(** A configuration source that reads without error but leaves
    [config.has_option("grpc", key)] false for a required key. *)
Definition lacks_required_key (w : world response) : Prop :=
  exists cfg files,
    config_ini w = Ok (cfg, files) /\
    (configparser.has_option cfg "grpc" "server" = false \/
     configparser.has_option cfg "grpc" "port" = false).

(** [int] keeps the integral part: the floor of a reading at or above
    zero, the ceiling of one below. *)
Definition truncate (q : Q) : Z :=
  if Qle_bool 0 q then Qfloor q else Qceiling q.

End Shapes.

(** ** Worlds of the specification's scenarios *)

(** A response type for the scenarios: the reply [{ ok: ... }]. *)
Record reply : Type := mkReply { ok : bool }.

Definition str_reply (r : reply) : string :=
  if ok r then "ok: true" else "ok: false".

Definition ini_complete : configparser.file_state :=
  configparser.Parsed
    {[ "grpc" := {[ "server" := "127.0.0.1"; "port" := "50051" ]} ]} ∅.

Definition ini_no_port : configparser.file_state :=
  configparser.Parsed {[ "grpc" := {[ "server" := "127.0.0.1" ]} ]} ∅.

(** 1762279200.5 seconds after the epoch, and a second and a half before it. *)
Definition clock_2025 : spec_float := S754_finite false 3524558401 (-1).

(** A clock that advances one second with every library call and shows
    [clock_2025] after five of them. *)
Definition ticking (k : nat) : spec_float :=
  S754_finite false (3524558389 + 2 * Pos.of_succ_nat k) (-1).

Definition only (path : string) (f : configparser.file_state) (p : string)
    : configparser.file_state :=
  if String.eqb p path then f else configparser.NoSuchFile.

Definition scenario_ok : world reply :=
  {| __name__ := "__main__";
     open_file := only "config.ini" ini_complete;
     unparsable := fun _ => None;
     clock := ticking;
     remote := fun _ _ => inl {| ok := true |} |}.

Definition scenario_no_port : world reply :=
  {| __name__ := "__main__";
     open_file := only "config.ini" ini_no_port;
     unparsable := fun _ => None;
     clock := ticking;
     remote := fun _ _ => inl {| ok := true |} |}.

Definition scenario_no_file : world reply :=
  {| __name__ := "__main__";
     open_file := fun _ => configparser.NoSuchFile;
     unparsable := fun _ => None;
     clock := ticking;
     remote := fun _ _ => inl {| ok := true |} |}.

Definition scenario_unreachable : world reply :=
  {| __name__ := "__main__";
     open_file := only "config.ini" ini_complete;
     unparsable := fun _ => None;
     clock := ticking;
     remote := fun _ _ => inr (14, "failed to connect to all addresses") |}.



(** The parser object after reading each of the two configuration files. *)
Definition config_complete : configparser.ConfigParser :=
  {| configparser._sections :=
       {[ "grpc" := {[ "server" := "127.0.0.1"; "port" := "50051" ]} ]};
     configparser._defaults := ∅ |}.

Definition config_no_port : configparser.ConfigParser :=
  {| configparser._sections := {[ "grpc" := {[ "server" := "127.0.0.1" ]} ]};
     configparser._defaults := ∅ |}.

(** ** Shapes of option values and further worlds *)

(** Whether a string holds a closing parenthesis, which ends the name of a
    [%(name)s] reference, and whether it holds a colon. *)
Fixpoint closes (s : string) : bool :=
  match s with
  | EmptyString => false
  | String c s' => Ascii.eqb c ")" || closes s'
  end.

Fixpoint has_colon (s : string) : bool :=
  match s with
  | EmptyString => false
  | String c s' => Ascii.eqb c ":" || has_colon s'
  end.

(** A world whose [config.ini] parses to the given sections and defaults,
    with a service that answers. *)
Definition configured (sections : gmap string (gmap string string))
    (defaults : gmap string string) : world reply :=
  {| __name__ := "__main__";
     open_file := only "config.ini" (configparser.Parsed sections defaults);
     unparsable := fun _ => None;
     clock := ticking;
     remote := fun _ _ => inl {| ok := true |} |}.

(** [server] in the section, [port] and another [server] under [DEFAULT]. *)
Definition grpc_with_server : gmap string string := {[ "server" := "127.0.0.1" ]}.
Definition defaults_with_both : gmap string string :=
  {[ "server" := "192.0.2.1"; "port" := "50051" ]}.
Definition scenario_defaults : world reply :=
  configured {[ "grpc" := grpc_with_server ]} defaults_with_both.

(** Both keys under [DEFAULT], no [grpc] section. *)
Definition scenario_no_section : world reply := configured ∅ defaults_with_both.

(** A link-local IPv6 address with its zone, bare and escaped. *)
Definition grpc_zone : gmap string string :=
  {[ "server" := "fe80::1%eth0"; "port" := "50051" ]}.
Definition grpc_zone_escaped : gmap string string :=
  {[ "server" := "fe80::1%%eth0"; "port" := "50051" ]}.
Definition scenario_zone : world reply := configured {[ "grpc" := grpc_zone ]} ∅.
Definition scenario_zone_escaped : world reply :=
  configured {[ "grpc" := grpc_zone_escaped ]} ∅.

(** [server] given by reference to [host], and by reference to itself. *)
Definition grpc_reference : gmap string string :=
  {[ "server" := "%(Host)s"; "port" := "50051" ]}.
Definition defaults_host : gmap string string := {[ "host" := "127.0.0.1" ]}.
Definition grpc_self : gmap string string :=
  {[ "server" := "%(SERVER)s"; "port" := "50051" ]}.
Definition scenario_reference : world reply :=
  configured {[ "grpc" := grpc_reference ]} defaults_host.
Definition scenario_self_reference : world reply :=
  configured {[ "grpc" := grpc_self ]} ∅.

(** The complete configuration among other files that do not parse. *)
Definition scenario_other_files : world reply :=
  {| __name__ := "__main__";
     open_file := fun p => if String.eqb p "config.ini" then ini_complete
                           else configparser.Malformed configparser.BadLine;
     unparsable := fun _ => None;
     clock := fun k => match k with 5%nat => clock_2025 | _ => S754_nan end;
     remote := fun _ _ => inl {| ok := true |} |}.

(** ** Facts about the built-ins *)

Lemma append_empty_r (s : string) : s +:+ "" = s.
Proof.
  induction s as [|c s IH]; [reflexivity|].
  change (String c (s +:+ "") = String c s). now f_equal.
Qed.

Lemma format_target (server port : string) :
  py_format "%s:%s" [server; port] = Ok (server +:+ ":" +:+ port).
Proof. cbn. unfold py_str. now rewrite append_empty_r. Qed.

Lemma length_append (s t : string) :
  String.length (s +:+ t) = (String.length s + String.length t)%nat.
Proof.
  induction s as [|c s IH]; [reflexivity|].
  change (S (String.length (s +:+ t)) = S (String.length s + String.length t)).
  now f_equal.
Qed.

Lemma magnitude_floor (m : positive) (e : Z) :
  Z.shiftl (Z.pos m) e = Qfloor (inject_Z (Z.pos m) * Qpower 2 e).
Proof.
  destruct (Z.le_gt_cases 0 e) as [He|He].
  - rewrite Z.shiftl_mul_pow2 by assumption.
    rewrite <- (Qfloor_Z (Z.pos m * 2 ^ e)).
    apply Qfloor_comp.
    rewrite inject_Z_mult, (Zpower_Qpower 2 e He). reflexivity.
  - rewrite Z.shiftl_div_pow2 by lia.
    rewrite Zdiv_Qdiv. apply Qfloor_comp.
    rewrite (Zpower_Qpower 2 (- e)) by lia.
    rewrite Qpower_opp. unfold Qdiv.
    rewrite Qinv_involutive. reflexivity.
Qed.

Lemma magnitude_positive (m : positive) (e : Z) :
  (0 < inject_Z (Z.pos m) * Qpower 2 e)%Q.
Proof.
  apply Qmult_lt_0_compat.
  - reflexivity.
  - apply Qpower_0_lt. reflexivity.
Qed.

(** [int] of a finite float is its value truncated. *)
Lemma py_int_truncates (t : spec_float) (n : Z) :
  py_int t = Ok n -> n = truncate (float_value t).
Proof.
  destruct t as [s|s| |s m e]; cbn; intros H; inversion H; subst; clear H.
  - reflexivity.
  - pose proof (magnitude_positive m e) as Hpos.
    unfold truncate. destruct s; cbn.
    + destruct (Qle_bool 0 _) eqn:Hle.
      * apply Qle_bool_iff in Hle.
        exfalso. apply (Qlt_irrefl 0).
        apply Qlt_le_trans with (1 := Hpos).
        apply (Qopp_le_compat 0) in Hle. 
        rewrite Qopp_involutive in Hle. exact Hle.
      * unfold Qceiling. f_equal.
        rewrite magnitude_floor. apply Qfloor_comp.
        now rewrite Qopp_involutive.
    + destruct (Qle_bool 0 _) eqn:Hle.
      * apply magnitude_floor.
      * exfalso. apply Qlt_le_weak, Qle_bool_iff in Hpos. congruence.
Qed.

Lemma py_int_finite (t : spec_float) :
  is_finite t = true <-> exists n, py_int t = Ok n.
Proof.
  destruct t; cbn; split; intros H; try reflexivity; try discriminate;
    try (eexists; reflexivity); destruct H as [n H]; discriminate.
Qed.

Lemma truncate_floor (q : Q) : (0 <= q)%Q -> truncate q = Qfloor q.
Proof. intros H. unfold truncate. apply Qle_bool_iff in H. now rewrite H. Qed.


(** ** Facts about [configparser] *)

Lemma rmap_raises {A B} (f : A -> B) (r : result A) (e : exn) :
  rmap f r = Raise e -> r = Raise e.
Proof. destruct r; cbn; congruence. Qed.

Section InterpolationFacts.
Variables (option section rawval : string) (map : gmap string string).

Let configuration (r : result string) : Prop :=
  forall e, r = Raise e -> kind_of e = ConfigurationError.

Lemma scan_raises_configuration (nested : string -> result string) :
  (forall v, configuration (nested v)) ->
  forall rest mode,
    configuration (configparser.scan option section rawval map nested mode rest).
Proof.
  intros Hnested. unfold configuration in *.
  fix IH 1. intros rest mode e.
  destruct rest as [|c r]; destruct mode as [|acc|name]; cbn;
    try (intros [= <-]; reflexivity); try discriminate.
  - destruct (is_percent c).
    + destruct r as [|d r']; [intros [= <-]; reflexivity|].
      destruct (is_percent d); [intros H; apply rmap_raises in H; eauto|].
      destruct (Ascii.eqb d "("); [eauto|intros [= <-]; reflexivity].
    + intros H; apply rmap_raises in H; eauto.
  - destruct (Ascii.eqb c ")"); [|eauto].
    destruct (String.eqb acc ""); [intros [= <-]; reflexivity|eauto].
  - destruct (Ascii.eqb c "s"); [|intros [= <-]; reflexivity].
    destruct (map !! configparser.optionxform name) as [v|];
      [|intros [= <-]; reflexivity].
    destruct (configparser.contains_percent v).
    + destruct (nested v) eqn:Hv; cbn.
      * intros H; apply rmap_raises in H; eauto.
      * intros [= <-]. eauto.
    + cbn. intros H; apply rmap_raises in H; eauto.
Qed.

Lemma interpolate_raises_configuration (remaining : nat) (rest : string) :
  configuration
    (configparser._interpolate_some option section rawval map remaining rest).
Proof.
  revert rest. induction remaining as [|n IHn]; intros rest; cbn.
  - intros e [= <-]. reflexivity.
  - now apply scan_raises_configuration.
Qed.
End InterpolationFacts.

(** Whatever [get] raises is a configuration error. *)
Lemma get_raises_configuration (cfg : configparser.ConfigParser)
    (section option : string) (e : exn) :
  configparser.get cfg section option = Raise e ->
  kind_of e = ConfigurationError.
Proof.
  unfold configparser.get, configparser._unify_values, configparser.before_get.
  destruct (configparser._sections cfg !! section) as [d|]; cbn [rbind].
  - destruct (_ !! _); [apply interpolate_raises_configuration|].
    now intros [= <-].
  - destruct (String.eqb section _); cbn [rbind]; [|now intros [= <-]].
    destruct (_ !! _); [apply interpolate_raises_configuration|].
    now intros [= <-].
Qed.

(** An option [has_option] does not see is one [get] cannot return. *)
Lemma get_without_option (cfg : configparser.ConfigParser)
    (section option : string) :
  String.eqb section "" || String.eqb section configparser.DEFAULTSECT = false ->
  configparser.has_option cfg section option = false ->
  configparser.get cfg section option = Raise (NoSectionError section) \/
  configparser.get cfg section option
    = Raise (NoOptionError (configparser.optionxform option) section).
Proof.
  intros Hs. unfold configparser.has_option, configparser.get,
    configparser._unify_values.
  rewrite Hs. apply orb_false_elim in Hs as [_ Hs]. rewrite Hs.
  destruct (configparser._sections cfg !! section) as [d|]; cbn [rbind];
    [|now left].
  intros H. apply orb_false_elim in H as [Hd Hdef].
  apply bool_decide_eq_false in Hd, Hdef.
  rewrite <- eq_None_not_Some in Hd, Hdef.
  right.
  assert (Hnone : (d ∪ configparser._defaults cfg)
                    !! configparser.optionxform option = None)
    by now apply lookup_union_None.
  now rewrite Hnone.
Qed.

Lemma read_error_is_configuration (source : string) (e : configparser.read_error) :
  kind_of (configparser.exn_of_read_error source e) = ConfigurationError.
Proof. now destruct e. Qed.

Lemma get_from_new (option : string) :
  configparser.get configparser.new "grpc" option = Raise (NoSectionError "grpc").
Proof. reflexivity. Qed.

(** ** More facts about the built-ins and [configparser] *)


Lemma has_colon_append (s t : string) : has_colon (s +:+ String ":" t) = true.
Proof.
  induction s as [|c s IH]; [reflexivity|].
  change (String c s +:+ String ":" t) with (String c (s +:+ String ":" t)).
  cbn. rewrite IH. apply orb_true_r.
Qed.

▶ _TASK OBJECTIVE_
Reproduce exactly, please, only the lines from the start of the data above to the line that contains "(** ** Worlds", with both ends kept.

▶ _TASK RESPONSE_
(** A configuration source that reads without error but leaves
    [config.has_option("grpc", key)] false for a required key. *)
Definition lacks_required_key (w : world response) : Prop :=
  exists cfg files,
    config_ini w = Ok (cfg, files) /\
    (configparser.has_option cfg "grpc" "server" = false \/
     configparser.has_option cfg "grpc" "port" = false).

(** [int] keeps the integral part: the floor of a reading at or above
    zero, the ceiling of one below. *)
Definition truncate (q : Q) : Z :=
  if Qle_bool 0 q then Qfloor q else Qceiling q.

End Shapes.

(** ** Worlds of the specification's scenarios *)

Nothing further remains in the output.